I have a little snippet of code that I need to modify and I'm not finding exactly why np.mean() works where np.min() doesn't in the specific situation when a pandas column is composed of nested lists. Maybe someone here could clarify?
This snippet here works perfectly:
import pandas as pd
import numpy as np
def transformation(custom_df):
dic = dict(zip(custom_df['customers'], custom_df['values']))
custom_df['values'] = np.where(custom_df['values'].isna() & (custom_df['valid_neighbors'] >= 1),
custom_df['neighbors'].apply(
lambda row: np.mean([dic[v] for v in row if dic.get(v)])),
custom_df['values'])
return custom_df
customers = [1, 2, 3, 4, 5, 6]
values = [np.nan, np.nan, 10, np.nan, 11, 12]
neighbors = [[6], [3], [], [3, 5], [6], [5]]
vn = [1, 1, 0, 2, 1, 1]
df2 = pd.DataFrame({'customers': customers, 'values': values, 'neighbors': neighbors, 'valid_neighbors': vn})

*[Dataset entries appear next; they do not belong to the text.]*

(* ===== verification/Safety.v ===== *)
(** What the queue promises, stated on Redis keys: in every state that any
    interleaving of producers, workers, schedulers, reapers and operators can reach,
    no accepted job is lost, results and effects are recorded exactly once, the
    dead-letter stream holds exactly the DEAD jobs, and no entry is stuck. *)
From S2P Require Import Prelude Effects Redis Keys LuaScripts RedisRules Queue Ops.
From S2P Require Import Refine Fields Streams Logs Invariants Machine System.
From S2P Require Import RedisRef Demo.
From stdpp Require Import relations.

#[local] Open Scope Z_scope.

(** ** What a client reads at a key *)
Definition entries_at (k : string) (v : rview) : list entry :=
  match get_stream k v with Some s => entries s | None => [] end.
Definition hash_at (k : string) (v : rview) : gmap string string :=
  default ∅ (get_hash k v).
Definition zset_at (k : string) (v : rview) : gmap string Z := default ∅ (get_zset k v).
Definition group_at (k g : string) (v : rview) : group :=
  match get_group k g v with Some (_, x) => x | None => Group (0, 0) ∅ ∅ end.
Definition counter (K : Keys.t) (f : string) (v : rview) : Z :=
  default 0 (hash_at (Keys.stats K) v !! f ≫= int_of_str).
Definition job_record (K : Keys.t) (j : string) (v : rview) : gmap string string :=
  hash_at (Keys.done K j) v.
Definition job_state (K : Keys.t) (j : string) (v : rview) : option string :=
  job_record K j v !! "state"%string.
(** The job names in a log: the field [f] of its entries, in order. *)
Definition logged (f : string) (es : list entry) : list string :=
  (fun e => default ""%string (field f e.2)) <$> es.

(** ** The same, on the queue a view represents *)
Section Reading.
Context {K : Keys.t} {G : string} {T : bool} {v : rview} {q : queue}.
Context (Hr : rep K G T v q).

Lemma entries_of a s : qval G q a = AStream s -> entries_at (render K a) v = entries s.
Proof using Hr. intros Ha. unfold entries_at. by rewrite (rep_stream K G T v q a s Hr Ha). Qed.
Lemma hash_of a h : qval G q a = AHash h -> hash_at (render K a) v = h.
Proof using Hr. intros Ha. unfold hash_at. by rewrite (rep_hash K G T v q a h Hr Ha). Qed.

Lemma entries_stream : entries_at (Keys.stream K) v = q_entries q.
Proof using Hr. exact (entries_of KStream _ eq_refl). Qed.
Lemma entries_dead : entries_at (Keys.dead K) v = entries (q_dead q).
Proof using Hr. exact (entries_of KDead _ eq_refl). Qed.
Lemma entries_results : entries_at (Keys.results K) v = entries (q_results q).
Proof using Hr. exact (entries_of KResults _ eq_refl). Qed.
Lemma entries_effects : entries_at (Keys.effects K) v = entries (q_effects q).
Proof using Hr. exact (entries_of KEffects _ eq_refl). Qed.
Lemma zset_delayed : zset_at (Keys.delayed K) v = q_delayed q.
Proof using Hr.
  unfold zset_at. change (Keys.delayed K) with (render K KDelayed).
  by rewrite (rep_zset K G T v q KDelayed _ Hr eq_refl).
Qed.
Lemma record_done j : job_record K j v = rec_of (q_done q) j.
Proof using Hr. exact (hash_of (KDone j) _ eq_refl). Qed.
Lemma state_done j : job_state K j v = state_of (q_done q) j.
Proof using Hr. unfold job_state. by rewrite record_done. Qed.
Lemma group_stream : group_at (Keys.stream K) G v = q_group q.
Proof using Hr. unfold group_at. by rewrite (rep_get_group K G T v q Hr). Qed.
Lemma counter_stat f : counter K f v = stat f q.
Proof using Hr.
  unfold counter. change (Keys.stats K) with (render K KStats).
  rewrite (hash_of KStats _ eq_refl), lookup_fmap. unfold stat. destruct (q_stats q !! f); [|done].
  cbn. by rewrite int_of_str_of_Z.
Qed.
Lemma marker_exists e : is_Some (look (Keys.ledger K e) v) <-> e ∈ q_marks q.
Proof using Hr.
  pose proof (rep_val _ _ _ _ _ Hr (KLedger e)) as Hv. cbn [qval] in Hv.
  change (Keys.ledger K e) with (render K (KLedger e)).
  destruct (decide (e ∈ q_marks q)) as [He|He]; cbn in Hv;
    destruct (look _ v) as [[]|]; simplify_eq; split; try done; by intros [].
Qed.
End Reading.

Section Safety.
Context `{CJson}.
Context (K : Keys.t) (G : string) (T : bool).
Abbreviation reachable := (reachable K G T).

(** Open a reachable state: the queue it represents, and the queue's invariant. *)
Ltac open_state Hs :=
  let a := fresh "a" in let Hr := fresh "Hr" in let Hi := fresh "Hi" in
  destruct (reachable_good _ _ _ _ Hs) as (a & (Hr & HA & HD) & Hi);
  unfold ainv in Hi; rewrite <- HA, <- HD in Hi.

(** C1: no accepted job is ever lost. In every reachable state, a job whose enqueue
    was accepted is in the stream, or waits in the delayed set for a retry, or has
    a terminal record that says SUCCEEDED or DEAD: whatever workers crashed,
    stalled, raced or re-sent. *)
Theorem no_job_lost (s : sys) (j : string) :
  reachable s -> j ∈ s_accepted s ->
  (exists e fs, (e, fs) ∈ entries_at (Keys.stream K) (s_view s) /\
     field "job_id" fs = Some j) \/
  (exists m fs, is_Some (zset_at (Keys.delayed K) (s_view s) !! m) /\
     cjson_decode m = Ok fs /\ field "job_id" fs = Some j) \/
  job_state K j (s_view s) = Some "SUCCEEDED"%string \/
  job_state K j (s_view s) = Some "DEAD"%string.
Proof.
  intros Hs Hj. open_state Hs. rewrite (entries_stream Hr), (zset_delayed Hr), (state_done Hr).
  destruct (inv_jobs _ _ _ Hi j Hj) as [?|[?|[st Hst]]]; [by left|by right; left|].
  right; right. rewrite Hst.
  destruct (records_state _ _ _ (inv_records _ _ _ Hi) Hst) as (r & _ & _ & [[-> _]|[-> _]]);
    [by left|by right].
Qed.

(** C2: results are recorded exactly once. No job appears twice in the results
    log, and a job is in the log exactly when its terminal record says SUCCEEDED. *)
Theorem results_exactly_once (s : sys) :
  reachable s ->
  NoDup (logged "job_id" (entries_at (Keys.results K) (s_view s))) /\
  forall j, j ∈ logged "job_id" (entries_at (Keys.results K) (s_view s)) <->
            job_state K j (s_view s) = Some "SUCCEEDED"%string.
Proof.
  intros Hs. open_state Hs. rewrite (entries_results Hr).
  destruct (inv_results _ _ _ Hi) as [Hn He _ _]. split; [exact Hn|]. intros j.
  rewrite (state_done Hr). apply He.
Qed.

(** C3: effects are applied exactly once. No effect key appears twice in the
    effects log, and an effect is in the log exactly when its ledger marker exists. *)
Theorem effects_exactly_once (s : sys) :
  reachable s ->
  NoDup (effect_of <$> (entries_at (Keys.effects K) (s_view s)).*2) /\
  forall e, e ∈ effect_of <$> (entries_at (Keys.effects K) (s_view s)).*2 <->
            is_Some (look (Keys.ledger K e) (s_view s)).
Proof.
  intros Hs. open_state Hs. rewrite (entries_effects Hr), <- list_fmap_compose.
  destruct (inv_effects _ _ _ Hi) as [Hn He _]. split; [exact Hn|]. intros e.
  rewrite (marker_exists Hr). apply He.
Qed.

(** C4: the dead-letter stream holds exactly the DEAD jobs, one entry each: every
    DEAD record points at an entry of its job, every entry's job is DEAD and points
    back at it, and no job has two entries. *)
Theorem dlq_exact (s : sys) :
  reachable s ->
  (forall j, job_state K j (s_view s) = Some "DEAD"%string -> exists d row,
     job_record K j (s_view s) !! "dead_entry_id"%string = Some (str_of_eid d) /\
     (d, row) ∈ entries_at (Keys.dead K) (s_view s) /\
     field "dlq_job_id" row = Some j) /\
  (forall d row, (d, row) ∈ entries_at (Keys.dead K) (s_view s) -> exists j,
     field "dlq_job_id" row = Some j /\
     job_state K j (s_view s) = Some "DEAD"%string /\
     job_record K j (s_view s) !! "dead_entry_id"%string = Some (str_of_eid d)) /\
  (forall d1 row1 d2 row2 j,
     (d1, row1) ∈ entries_at (Keys.dead K) (s_view s) ->
     (d2, row2) ∈ entries_at (Keys.dead K) (s_view s) ->
     field "dlq_job_id" row1 = Some j -> field "dlq_job_id" row2 = Some j -> d1 = d2).
Proof.
  intros Hs. open_state Hs. rewrite (entries_dead Hr).
  destruct (inv_dlq _ _ _ Hi) as [Hids _ Hhas Honly]. split_and!.
  - intros j. rewrite (state_done Hr), (record_done Hr). intros Hst.
    destruct (records_state _ _ _ (inv_records _ _ _ Hi) Hst)
      as (r & _ & Hrec & [[? _]|[_ [d Hd]]]); [done|].
    rewrite <- Hrec in Hd. destruct (Hhas j d Hd) as (row & Hin & Hrow).
    exists d, row. split; [apply Hd|]. split; [done|]. by apply dead_row_job.
  - intros d row Hin. destruct (Honly d row Hin) as (j & Hd & Hrow). exists j.
    rewrite (state_done Hr), (record_done Hr).
    split; [by apply dead_row_job|]. split; apply Hd.
  - intros d1 row1 d2 row2 j Hin1 Hin2 H1 H2.
    destruct (Honly d1 row1 Hin1) as (j1 & Hd1 & Hrow1).
    destruct (Honly d2 row2 Hin2) as (j2 & Hd2 & Hrow2).
    apply dead_row_job in Hrow1, Hrow2.
    assert (j1 = j2) as -> by congruence. by eapply dead_at_inj.
Qed.

(** C5: no entry is ever stuck. Every stream entry is either above the group's last
    delivered id, so the next read of new entries finds it, or pending, so a reaper
    can reclaim it; and nothing is pending that is not in the stream. *)
Theorem no_entry_stuck (s : sys) :
  reachable s ->
  (forall e fs, (e, fs) ∈ entries_at (Keys.stream K) (s_view s) ->
     eid_lt (last_delivered (group_at (Keys.stream K) G (s_view s))) e \/
     is_Some (pel (group_at (Keys.stream K) G (s_view s)) !! e)) /\
  (forall e, is_Some (pel (group_at (Keys.stream K) G (s_view s)) !! e) ->
     exists fs, (e, fs) ∈ entries_at (Keys.stream K) (s_view s)).
Proof.
  intros Hs. open_state Hs. rewrite (entries_stream Hr), (group_stream Hr). split.
  - apply (so_reach _ _ _ _ _ (inv_stream _ _ _ Hi)).
  - apply (so_pel _ _ _ _ _ (inv_stream _ _ _ Hi)).
Qed.

(** A drained queue has finished everything. When the stream and the delayed
    set are empty, every accepted job is SUCCEEDED or DEAD. *)
Theorem drained_all_finished (s : sys) (j : string) :
  reachable s ->
  entries_at (Keys.stream K) (s_view s) = [] ->
  zset_at (Keys.delayed K) (s_view s) = ∅ ->
  j ∈ s_accepted s ->
  job_state K j (s_view s) = Some "SUCCEEDED"%string \/
  job_state K j (s_view s) = Some "DEAD"%string.
Proof.
  intros Hs He Hz Hj. open_state Hs.
  rewrite (entries_stream Hr) in He. rewrite (zset_delayed Hr) in Hz. rewrite (state_done Hr).
  by apply (drained_finished _ _ _ _ Hi).
Qed.

(** C6: a success is final. Once a job is SUCCEEDED, no later step of anybody
    changes its terminal record: not its state, result, time or worker. *)
Theorem success_is_final (s s' : sys) (j : string) :
  reachable s -> rtc (sstep K G T) s s' ->
  job_state K j (s_view s) = Some "SUCCEEDED"%string ->
  job_record K j (s_view s') = job_record K j (s_view s).
Proof.
  intros Hs Hst Hj. destruct (reachable_good _ _ _ _ Hs) as (a & Hrel & Hi).
  destruct (ssteps_sim _ _ _ _ _ _ Hst Hrel Hi) as (a' & Has & (Hr' & _) & _).
  destruct Hrel as (Hr & _). rewrite (state_done Hr) in Hj.
  rewrite (record_done Hr), (record_done Hr'). unfold rec_of.
  by rewrite (asteps_keeps _ _ Has j Hj).
Qed.

(** C7: the counters agree with the logs: [processed] counts the results log,
    [effects_applied] the effects log, and [dead] less [late_successes] less
    [requeued] the dead-letter stream. *)
Theorem counters_agree (s : sys) :
  reachable s ->
  counter K "processed" (s_view s) =
    Z.of_nat (length (entries_at (Keys.results K) (s_view s))) /\
  counter K "effects_applied" (s_view s) =
    Z.of_nat (length (entries_at (Keys.effects K) (s_view s))) /\
  counter K "dead" (s_view s) - counter K "late_successes" (s_view s) -
      counter K "requeued" (s_view s) =
    Z.of_nat (length (entries_at (Keys.dead K) (s_view s))).
Proof.
  intros Hs. open_state Hs. rewrite !(counter_stat Hr).
  rewrite (entries_results Hr), (entries_effects Hr), (entries_dead Hr).
  apply (inv_counters _ _ _ Hi).
Qed.
End Safety.

(** ** The theorems at the demonstration run *)
Lemma no_job_lost_witness :
  (exists e fs, (e, fs) ∈ entries_at (Keys.stream k0) (s_view state3) /\
     field "job_id" fs = Some "j3"%string) \/
  (exists m fs, is_Some (zset_at (Keys.delayed k0) (s_view state3) !! m) /\
     cjson_decode m = Ok fs /\ field "job_id" fs = Some "j3"%string) \/
  job_state k0 "j3" (s_view state3) = Some "SUCCEEDED"%string \/
  job_state k0 "j3" (s_view state3) = Some "DEAD"%string.
Proof.
  apply (no_job_lost k0 g0 false state3 "j3"); [exact state3_reachable|compute_true].
Defined.

Lemma results_exactly_once_witness :
  NoDup (logged "job_id" (entries_at (Keys.results k0) (s_view state3))) /\
  forall j, j ∈ logged "job_id" (entries_at (Keys.results k0) (s_view state3)) <->
            job_state k0 j (s_view state3) = Some "SUCCEEDED"%string.
Proof. apply (results_exactly_once k0 g0 false state3), state3_reachable. Defined.

Lemma effects_exactly_once_witness :
  NoDup (effect_of <$> (entries_at (Keys.effects k0) (s_view state3)).*2) /\
  forall e, e ∈ effect_of <$> (entries_at (Keys.effects k0) (s_view state3)).*2 <->
            is_Some (look (Keys.ledger k0 e) (s_view state3)).
Proof. apply (effects_exactly_once k0 g0 false state3), state3_reachable. Defined.

Lemma dlq_exact_witness : exists j,
  field "dlq_job_id" (default [] (snd <$> head (entries_at (Keys.dead k0) (s_view state3)))) =
    Some j /\ job_state k0 j (s_view state3) = Some "DEAD"%string.
Proof.
  destruct (dlq_exact k0 g0 false state3 state3_reachable) as (_ & Ho & _).
  destruct (entries_at (Keys.dead k0) (s_view state3)) as [|[d row] l] eqn:He.
  - exfalso. revert He. vm_compute. discriminate.
  - destruct (Ho d row) as (j & Hj & Hs & _); [left|]. exists j. exact (conj Hj Hs).
Defined.

Lemma no_entry_stuck_witness :
  is_Some (pel (group_at (Keys.stream k0) g0 (s_view state3)) !! id_of 2) /\
  exists fs, (id_of 2, fs) ∈ entries_at (Keys.stream k0) (s_view state3).
Proof.
  assert (Hp : is_Some (pel (group_at (Keys.stream k0) g0 (s_view state3)) !! id_of 2))
    by compute_true.
  split; [exact Hp|]. by apply (no_entry_stuck k0 g0 false state3 state3_reachable).
Defined.

Lemma drained_all_finished_witness :
  job_state k0 "j2" (s_view state4) = Some "SUCCEEDED"%string \/
  job_state k0 "j2" (s_view state4) = Some "DEAD"%string.
Proof.
  apply (drained_all_finished k0 g0 false state4); [exact state4_reachable|compute_true..].
Defined.

Lemma success_is_final_witness :
  job_record k0 "j1" (s_view state3) = job_record k0 "j1" (s_view state2).
Proof.
  apply (success_is_final k0 g0 false); [exact state2_reachable| |compute_true].
  apply rtc_once, state3_step.
Defined.

Lemma counters_agree_witness :
  counter k0 "processed" (s_view state3) = 1 /\
  Z.of_nat (length (entries_at (Keys.results k0) (s_view state3))) = 1.
Proof.
  destruct (counters_agree k0 g0 false state3 state3_reachable) as (Hp & _ & _).
  rewrite <- Hp. split; compute_true.
Defined.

customers values neighbors valid_neighbors
0 1 NaN [6] 1
1 2 NaN [3] 1
2 3 10.0 [] 0
3 4 NaN [3, 5] 2
4 5 11.0 [6] 1
5 6 12.0 [5] 1
df2 = transformation(df2)
The result:
customers values neighbors valid_neighbors
0 1 12.0 [6] 1
1 2 10.0 [3] 1
2 3 10.0 [] 0
3 4 10.5 [3, 5] 2
4 5 11.0 [6] 1
5 6 12.0 [5] 1
However, if I were to change, on the "transformation()" function, np.mean() to np.min(), it would return a ValueError, making me wonder why it doesn't happen when I call the np.mean() function:
ValueError: zero-size array to reduction operation minimum which has no identity
I would like to know which conditions I'm not fulfilling, and what can I do to get the expected result, which would be:
customers values neighbors valid_neighbors
0 1 12.0 [6] 1
1 2 10.0 [3] 1
2 3 10.0 [] 0
3 4 10.0 [3, 5] 2
4 5 11.0 [6] 1
5 6 12.0 [5] 1
CodePudding user response:
There is an empty list in your neighbors
column which would throw error for np.min
but where as np.mean
works even for empty list.
import numpy as np
print(np.mean([]))
# Output
# nan
print(np.min([]))
# Throws error
# ValueError: zero-size array to reduction operation minimum which has no identity
CodePudding user response:
use following code and get result:
df3 = df2.set_index('customers')
df2['values'].fillna(df2['neighbors'].apply(lambda x: df3.loc[x, 'values'].mean()))
output(mean):
0 12.00
1 10.00
2 10.00
3 10.50
4 11.00
5 12.00
Name: values, dtype: float64
you can change mean
to min
:
df2['values'].fillna(df2['neighbors'].apply(lambda x: df3.loc[x, 'values'].min()))
output(min):
0 12.00
1 10.00
2 10.00
3 10.00
4 11.00
5 12.00
Name: values, dtype: float64
make desired result to value
column
CodePudding user response:
It's better you update your transformation
function with adjustment for empty array in neighbors
column.
Here's a workaround that may work.
def transformation(custom_df):
dic = dict(zip(custom_df['customers'], custom_df['values']))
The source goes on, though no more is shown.